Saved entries
————————

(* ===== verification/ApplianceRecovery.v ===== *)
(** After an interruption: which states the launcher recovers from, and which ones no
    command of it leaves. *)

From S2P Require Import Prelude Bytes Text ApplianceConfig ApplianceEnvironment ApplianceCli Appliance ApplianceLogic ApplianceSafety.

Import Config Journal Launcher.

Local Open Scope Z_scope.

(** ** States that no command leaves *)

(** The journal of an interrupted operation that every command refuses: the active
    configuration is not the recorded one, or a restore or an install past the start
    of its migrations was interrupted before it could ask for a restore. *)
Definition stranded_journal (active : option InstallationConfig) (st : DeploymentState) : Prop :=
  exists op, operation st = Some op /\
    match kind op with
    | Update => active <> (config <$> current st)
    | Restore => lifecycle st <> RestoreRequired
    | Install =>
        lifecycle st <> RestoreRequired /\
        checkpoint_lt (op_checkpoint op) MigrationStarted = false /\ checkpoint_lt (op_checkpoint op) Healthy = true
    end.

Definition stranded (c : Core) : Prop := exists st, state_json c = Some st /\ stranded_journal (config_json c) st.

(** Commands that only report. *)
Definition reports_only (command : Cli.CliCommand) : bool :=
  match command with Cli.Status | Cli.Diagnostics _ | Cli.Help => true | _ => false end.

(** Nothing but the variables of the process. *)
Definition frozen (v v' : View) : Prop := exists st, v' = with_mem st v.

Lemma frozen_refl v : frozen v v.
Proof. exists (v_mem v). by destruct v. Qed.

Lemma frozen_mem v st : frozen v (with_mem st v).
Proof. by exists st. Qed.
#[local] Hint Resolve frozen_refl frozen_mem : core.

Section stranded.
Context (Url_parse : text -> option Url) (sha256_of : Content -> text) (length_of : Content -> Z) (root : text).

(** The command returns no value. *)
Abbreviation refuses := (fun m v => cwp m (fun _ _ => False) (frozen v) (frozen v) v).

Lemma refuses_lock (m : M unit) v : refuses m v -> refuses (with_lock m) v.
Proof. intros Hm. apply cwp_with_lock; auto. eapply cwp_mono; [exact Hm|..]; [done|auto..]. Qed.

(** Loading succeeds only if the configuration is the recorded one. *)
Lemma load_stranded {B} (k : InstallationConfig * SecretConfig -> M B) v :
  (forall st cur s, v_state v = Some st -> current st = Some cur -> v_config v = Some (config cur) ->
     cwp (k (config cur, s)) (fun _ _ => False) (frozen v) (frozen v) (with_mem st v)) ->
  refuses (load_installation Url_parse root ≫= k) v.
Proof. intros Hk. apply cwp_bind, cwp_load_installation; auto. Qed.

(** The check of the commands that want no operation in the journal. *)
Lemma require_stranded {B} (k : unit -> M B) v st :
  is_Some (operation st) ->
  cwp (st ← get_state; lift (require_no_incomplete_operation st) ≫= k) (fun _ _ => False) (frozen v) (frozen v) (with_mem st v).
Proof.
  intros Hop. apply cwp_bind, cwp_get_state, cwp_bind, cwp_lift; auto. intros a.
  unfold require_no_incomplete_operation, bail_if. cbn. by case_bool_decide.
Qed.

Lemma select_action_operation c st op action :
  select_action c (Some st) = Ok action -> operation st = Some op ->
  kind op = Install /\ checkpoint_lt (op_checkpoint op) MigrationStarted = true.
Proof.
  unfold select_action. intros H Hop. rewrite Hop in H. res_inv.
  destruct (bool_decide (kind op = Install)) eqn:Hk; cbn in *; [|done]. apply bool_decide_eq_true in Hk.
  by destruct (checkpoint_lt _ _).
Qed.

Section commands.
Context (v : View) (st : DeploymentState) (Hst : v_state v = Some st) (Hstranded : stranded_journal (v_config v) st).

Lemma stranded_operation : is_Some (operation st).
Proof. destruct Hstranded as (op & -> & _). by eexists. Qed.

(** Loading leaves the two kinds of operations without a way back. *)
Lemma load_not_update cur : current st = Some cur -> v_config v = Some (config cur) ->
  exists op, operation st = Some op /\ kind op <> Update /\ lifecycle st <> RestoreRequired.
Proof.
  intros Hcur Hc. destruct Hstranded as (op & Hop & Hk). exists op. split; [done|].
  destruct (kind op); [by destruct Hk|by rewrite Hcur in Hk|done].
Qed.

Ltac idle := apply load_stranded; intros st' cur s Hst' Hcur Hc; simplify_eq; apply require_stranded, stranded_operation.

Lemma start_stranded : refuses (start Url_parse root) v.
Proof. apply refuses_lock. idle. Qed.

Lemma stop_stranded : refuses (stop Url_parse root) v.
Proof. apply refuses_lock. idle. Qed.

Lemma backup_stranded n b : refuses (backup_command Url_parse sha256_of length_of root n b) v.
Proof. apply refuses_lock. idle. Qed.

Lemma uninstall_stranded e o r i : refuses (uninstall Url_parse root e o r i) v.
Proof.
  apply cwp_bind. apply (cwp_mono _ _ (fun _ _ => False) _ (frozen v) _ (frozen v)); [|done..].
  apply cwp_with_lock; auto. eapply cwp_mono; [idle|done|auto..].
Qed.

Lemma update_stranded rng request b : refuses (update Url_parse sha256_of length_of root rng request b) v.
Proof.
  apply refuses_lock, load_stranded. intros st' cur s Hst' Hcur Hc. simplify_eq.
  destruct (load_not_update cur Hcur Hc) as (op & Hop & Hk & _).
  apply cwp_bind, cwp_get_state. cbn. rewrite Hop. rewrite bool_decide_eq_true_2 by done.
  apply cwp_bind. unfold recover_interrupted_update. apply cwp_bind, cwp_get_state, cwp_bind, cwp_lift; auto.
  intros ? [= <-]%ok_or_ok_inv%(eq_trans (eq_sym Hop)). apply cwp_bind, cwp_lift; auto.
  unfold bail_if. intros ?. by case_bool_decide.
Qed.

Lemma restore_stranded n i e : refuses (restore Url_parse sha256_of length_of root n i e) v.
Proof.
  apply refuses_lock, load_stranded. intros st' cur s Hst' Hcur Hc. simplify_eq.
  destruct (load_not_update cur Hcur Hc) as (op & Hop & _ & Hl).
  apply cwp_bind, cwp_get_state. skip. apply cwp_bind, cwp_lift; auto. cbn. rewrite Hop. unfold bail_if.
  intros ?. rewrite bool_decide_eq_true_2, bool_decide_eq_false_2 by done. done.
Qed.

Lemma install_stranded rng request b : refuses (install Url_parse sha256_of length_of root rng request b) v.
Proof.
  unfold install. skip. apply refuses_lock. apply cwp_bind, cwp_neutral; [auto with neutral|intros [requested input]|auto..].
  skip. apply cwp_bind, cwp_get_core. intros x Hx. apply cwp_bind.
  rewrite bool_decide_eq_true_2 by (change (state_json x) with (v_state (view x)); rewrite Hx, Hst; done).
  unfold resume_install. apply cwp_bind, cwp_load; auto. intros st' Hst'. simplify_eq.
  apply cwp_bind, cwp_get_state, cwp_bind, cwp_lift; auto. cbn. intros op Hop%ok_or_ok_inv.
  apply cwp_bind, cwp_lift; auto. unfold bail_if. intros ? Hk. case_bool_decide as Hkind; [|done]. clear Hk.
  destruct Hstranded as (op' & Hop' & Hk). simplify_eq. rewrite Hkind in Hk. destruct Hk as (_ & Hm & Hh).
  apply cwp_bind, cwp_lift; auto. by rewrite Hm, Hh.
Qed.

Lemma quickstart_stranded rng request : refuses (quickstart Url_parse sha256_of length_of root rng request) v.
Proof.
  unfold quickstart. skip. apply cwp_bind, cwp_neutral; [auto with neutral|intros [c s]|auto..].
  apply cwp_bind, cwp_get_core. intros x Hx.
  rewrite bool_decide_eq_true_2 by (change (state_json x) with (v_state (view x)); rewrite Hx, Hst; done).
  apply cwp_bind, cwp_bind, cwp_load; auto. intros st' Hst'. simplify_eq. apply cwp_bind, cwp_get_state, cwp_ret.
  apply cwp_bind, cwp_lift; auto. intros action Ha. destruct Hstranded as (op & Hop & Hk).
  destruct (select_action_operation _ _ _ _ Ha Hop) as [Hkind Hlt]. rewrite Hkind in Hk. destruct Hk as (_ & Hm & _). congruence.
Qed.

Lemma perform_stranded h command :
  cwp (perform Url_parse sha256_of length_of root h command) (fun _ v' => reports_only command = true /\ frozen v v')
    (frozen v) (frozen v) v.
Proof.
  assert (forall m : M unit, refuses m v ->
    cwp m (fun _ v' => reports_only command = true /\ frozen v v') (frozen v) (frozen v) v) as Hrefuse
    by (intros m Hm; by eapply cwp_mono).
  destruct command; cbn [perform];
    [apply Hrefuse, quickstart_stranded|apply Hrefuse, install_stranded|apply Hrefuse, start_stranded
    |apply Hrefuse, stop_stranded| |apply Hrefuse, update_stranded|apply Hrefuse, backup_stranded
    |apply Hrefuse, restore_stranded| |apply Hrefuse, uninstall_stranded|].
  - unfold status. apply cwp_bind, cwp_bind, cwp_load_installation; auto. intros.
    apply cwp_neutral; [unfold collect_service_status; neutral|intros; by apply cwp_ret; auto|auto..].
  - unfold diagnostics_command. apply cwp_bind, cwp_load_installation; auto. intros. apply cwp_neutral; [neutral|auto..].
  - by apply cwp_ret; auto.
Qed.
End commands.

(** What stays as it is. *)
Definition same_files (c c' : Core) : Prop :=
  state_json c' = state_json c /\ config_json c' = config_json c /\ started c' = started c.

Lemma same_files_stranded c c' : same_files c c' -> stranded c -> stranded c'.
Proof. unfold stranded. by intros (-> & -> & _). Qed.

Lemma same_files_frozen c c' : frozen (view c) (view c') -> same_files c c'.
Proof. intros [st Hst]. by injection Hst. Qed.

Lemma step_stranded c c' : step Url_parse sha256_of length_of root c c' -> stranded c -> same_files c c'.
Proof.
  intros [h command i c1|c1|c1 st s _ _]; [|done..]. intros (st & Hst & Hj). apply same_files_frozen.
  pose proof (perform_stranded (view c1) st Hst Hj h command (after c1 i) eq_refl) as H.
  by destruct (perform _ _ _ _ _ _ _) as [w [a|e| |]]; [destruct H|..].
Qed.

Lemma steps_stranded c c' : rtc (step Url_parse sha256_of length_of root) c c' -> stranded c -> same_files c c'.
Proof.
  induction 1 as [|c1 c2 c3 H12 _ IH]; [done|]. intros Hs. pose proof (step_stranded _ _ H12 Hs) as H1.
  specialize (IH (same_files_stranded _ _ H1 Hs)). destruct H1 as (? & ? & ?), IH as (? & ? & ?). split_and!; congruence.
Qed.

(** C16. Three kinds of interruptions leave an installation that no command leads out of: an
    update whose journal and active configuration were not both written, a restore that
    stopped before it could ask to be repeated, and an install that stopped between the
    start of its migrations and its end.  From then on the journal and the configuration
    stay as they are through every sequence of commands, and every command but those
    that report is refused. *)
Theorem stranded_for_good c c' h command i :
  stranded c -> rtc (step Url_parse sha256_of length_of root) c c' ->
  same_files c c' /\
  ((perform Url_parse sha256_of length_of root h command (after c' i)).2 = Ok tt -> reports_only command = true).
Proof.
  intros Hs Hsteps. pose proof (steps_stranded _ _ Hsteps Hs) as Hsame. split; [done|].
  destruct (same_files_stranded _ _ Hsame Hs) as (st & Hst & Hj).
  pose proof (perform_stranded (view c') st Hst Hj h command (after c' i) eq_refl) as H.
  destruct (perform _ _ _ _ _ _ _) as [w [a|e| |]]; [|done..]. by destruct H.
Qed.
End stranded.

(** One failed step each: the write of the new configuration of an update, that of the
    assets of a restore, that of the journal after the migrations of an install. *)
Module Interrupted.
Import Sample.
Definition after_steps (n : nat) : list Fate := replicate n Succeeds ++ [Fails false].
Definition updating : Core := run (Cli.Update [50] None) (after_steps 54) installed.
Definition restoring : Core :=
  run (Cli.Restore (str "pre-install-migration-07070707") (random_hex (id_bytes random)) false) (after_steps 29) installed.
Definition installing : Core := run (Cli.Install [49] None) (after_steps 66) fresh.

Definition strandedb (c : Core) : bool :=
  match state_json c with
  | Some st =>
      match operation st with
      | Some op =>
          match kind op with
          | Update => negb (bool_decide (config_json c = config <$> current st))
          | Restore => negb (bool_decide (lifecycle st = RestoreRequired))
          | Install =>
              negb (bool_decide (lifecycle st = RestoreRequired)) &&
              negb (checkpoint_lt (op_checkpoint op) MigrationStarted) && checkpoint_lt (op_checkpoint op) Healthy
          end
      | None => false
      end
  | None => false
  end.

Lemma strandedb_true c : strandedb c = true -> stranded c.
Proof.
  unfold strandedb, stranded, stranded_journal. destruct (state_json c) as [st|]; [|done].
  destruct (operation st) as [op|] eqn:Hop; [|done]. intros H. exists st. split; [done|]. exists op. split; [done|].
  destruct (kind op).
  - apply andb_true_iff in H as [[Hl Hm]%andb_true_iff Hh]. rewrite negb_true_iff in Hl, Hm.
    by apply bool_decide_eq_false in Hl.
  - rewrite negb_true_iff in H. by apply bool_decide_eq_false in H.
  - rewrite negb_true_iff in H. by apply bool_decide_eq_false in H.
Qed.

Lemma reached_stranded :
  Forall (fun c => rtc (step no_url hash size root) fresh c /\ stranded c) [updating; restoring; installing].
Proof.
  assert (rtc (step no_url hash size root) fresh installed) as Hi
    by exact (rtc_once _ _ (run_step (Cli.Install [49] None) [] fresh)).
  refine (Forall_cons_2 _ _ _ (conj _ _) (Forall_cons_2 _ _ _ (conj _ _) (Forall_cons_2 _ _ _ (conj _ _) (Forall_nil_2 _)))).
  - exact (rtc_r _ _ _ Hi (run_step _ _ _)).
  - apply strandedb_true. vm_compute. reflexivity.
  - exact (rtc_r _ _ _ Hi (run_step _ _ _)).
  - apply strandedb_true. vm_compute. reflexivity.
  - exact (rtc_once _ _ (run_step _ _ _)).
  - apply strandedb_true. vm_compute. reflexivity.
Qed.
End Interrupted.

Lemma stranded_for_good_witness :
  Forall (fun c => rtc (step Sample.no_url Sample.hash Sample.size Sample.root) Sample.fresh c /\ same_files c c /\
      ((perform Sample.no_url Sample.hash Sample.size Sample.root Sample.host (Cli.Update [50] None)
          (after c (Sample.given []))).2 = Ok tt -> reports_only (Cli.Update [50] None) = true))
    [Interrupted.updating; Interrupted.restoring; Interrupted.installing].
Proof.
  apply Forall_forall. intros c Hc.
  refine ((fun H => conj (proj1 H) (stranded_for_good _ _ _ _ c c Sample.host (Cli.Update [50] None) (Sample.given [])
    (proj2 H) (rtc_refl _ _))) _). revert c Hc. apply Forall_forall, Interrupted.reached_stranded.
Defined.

————————

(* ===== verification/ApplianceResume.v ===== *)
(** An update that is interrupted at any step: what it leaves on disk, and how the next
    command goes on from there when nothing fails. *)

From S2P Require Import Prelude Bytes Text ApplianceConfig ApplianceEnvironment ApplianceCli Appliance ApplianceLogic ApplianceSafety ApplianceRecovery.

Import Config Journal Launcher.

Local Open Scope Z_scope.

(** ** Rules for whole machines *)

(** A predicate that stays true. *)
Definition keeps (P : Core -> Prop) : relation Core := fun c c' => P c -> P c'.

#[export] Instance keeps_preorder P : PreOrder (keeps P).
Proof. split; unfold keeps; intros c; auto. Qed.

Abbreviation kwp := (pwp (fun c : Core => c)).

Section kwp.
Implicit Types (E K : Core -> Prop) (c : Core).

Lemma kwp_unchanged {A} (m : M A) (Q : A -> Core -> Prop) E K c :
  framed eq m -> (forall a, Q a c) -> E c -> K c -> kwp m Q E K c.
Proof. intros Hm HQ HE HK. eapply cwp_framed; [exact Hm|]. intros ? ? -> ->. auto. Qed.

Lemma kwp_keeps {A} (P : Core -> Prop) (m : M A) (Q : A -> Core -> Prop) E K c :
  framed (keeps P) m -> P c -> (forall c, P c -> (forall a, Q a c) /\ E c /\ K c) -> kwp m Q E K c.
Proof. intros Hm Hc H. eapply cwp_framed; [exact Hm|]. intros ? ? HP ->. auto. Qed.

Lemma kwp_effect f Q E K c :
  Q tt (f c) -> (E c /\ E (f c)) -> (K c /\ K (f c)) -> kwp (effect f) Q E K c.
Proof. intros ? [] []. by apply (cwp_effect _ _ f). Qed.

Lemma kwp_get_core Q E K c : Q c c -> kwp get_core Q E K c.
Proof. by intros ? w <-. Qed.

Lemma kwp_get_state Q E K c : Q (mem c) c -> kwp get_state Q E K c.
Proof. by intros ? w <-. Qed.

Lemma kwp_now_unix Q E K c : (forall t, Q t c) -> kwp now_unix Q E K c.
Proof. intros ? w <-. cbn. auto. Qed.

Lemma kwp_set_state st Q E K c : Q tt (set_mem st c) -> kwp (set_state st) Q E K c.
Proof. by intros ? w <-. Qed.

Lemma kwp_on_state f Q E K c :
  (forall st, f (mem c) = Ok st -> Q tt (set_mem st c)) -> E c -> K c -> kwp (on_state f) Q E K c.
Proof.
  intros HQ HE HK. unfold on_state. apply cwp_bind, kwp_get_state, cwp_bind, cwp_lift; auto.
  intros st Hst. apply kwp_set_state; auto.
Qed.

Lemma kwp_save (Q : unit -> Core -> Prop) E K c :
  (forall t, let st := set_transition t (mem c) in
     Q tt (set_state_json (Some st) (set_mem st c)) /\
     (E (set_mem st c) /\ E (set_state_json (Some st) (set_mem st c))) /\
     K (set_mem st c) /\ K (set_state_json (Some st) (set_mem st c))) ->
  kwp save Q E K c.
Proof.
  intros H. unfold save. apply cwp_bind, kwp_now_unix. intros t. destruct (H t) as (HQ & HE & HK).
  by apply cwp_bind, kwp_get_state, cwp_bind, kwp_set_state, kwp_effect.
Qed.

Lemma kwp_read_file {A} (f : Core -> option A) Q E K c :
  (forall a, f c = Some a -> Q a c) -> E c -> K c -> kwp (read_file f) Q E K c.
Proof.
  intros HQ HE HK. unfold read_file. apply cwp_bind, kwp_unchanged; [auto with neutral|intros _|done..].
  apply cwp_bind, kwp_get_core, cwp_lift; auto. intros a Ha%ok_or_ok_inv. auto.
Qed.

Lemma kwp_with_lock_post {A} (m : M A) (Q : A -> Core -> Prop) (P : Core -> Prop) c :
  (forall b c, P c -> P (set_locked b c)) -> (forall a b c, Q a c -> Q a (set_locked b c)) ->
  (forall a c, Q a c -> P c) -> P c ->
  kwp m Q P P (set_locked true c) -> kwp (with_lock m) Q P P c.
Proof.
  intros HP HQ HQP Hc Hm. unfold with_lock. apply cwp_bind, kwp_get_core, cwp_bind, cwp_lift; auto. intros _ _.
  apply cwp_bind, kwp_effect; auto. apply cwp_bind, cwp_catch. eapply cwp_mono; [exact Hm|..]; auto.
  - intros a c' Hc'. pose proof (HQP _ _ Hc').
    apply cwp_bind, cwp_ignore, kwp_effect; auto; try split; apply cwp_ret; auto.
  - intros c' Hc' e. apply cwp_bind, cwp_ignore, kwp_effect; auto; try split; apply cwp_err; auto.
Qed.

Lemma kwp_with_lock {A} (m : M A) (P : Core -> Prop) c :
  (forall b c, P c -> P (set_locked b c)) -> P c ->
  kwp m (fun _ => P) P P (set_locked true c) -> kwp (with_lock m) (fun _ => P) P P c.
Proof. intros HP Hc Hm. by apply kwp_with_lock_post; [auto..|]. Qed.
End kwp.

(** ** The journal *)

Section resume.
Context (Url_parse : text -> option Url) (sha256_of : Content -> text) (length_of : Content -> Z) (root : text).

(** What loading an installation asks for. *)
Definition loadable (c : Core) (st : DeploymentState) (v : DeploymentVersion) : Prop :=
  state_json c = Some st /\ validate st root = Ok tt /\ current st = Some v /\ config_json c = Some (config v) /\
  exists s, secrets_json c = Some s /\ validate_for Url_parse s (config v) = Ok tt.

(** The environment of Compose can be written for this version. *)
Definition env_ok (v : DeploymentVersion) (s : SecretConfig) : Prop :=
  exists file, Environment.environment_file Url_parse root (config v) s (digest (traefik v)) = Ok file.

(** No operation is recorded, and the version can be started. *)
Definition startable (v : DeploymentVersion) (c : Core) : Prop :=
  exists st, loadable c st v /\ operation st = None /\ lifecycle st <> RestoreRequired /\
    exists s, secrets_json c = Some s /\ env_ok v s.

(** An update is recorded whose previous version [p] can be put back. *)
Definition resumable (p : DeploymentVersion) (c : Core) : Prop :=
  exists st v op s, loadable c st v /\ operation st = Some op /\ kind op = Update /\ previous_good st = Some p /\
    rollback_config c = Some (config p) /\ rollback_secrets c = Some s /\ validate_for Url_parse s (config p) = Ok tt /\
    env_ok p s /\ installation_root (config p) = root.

————————

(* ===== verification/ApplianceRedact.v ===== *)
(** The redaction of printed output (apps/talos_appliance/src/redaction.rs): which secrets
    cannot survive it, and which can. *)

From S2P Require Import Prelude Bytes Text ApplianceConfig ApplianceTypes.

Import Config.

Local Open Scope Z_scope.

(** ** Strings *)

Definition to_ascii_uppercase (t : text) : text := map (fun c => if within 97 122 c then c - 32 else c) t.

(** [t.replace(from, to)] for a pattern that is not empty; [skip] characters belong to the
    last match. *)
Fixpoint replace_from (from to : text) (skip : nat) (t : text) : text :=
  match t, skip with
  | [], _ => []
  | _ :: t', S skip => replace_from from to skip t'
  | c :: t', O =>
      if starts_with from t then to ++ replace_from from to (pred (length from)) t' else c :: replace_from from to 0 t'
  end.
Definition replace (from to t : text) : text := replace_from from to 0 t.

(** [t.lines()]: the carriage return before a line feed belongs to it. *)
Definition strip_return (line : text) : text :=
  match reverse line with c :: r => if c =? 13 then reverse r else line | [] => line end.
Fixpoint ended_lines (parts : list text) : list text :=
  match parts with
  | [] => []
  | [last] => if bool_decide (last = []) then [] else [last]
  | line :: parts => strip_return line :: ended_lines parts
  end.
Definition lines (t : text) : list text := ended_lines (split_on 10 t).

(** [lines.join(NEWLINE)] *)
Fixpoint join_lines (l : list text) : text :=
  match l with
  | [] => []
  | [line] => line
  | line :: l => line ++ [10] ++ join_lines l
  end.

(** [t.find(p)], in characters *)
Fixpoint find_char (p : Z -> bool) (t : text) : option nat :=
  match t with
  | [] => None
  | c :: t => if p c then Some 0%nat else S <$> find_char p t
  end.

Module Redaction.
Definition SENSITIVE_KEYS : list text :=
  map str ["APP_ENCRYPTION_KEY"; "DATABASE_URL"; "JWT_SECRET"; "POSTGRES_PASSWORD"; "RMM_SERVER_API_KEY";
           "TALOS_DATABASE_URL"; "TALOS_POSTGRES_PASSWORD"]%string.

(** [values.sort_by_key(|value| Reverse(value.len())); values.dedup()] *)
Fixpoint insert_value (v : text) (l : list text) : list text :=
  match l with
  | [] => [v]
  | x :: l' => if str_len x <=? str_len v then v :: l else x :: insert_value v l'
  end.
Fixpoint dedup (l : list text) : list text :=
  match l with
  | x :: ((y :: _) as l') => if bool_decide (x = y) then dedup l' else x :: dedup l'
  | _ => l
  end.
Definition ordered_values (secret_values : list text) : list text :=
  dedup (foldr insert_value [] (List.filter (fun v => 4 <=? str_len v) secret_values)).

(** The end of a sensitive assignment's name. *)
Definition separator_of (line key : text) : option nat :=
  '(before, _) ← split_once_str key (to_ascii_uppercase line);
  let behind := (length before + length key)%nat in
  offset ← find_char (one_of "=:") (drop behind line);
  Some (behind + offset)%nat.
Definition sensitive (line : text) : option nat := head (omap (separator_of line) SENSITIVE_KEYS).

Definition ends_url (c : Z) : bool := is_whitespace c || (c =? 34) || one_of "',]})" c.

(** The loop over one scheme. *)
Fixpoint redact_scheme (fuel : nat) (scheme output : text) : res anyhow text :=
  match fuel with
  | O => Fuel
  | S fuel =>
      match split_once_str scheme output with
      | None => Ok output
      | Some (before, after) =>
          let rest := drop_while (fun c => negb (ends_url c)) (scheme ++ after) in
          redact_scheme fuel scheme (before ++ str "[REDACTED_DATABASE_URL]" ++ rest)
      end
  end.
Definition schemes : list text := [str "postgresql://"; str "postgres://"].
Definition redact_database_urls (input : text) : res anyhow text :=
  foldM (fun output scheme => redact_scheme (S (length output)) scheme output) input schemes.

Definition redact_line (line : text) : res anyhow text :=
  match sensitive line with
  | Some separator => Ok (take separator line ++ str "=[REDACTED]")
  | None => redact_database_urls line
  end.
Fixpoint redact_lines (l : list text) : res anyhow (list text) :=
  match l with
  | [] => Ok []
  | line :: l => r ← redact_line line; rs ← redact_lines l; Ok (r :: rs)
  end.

————————

WORK REQUEST
Starting at the line above that contains "Lemma perform_stranded h", write out each line exactly until the line that contains "state_json c' = state_json" has been written, and stop there.

REPLY TO THE TASK
Lemma perform_stranded h command :
  cwp (perform Url_parse sha256_of length_of root h command) (fun _ v' => reports_only command = true /\ frozen v v')
    (frozen v) (frozen v) v.
Proof.
  assert (forall m : M unit, refuses m v ->
    cwp m (fun _ v' => reports_only command = true /\ frozen v v') (frozen v) (frozen v) v) as Hrefuse
    by (intros m Hm; by eapply cwp_mono).
  destruct command; cbn [perform];
    [apply Hrefuse, quickstart_stranded|apply Hrefuse, install_stranded|apply Hrefuse, start_stranded
    |apply Hrefuse, stop_stranded| |apply Hrefuse, update_stranded|apply Hrefuse, backup_stranded
    |apply Hrefuse, restore_stranded| |apply Hrefuse, uninstall_stranded|].
  - unfold status. apply cwp_bind, cwp_bind, cwp_load_installation; auto. intros.
    apply cwp_neutral; [unfold collect_service_status; neutral|intros; by apply cwp_ret; auto|auto..].
  - unfold diagnostics_command. apply cwp_bind, cwp_load_installation; auto. intros. apply cwp_neutral; [neutral|auto..].
  - by apply cwp_ret; auto.
Qed.
End commands.

(** What stays as it is. *)
Definition same_files (c c' : Core) : Prop :=
  state_json c' = state_json c /\ config_json c' = config_json c /\ started c' = started c.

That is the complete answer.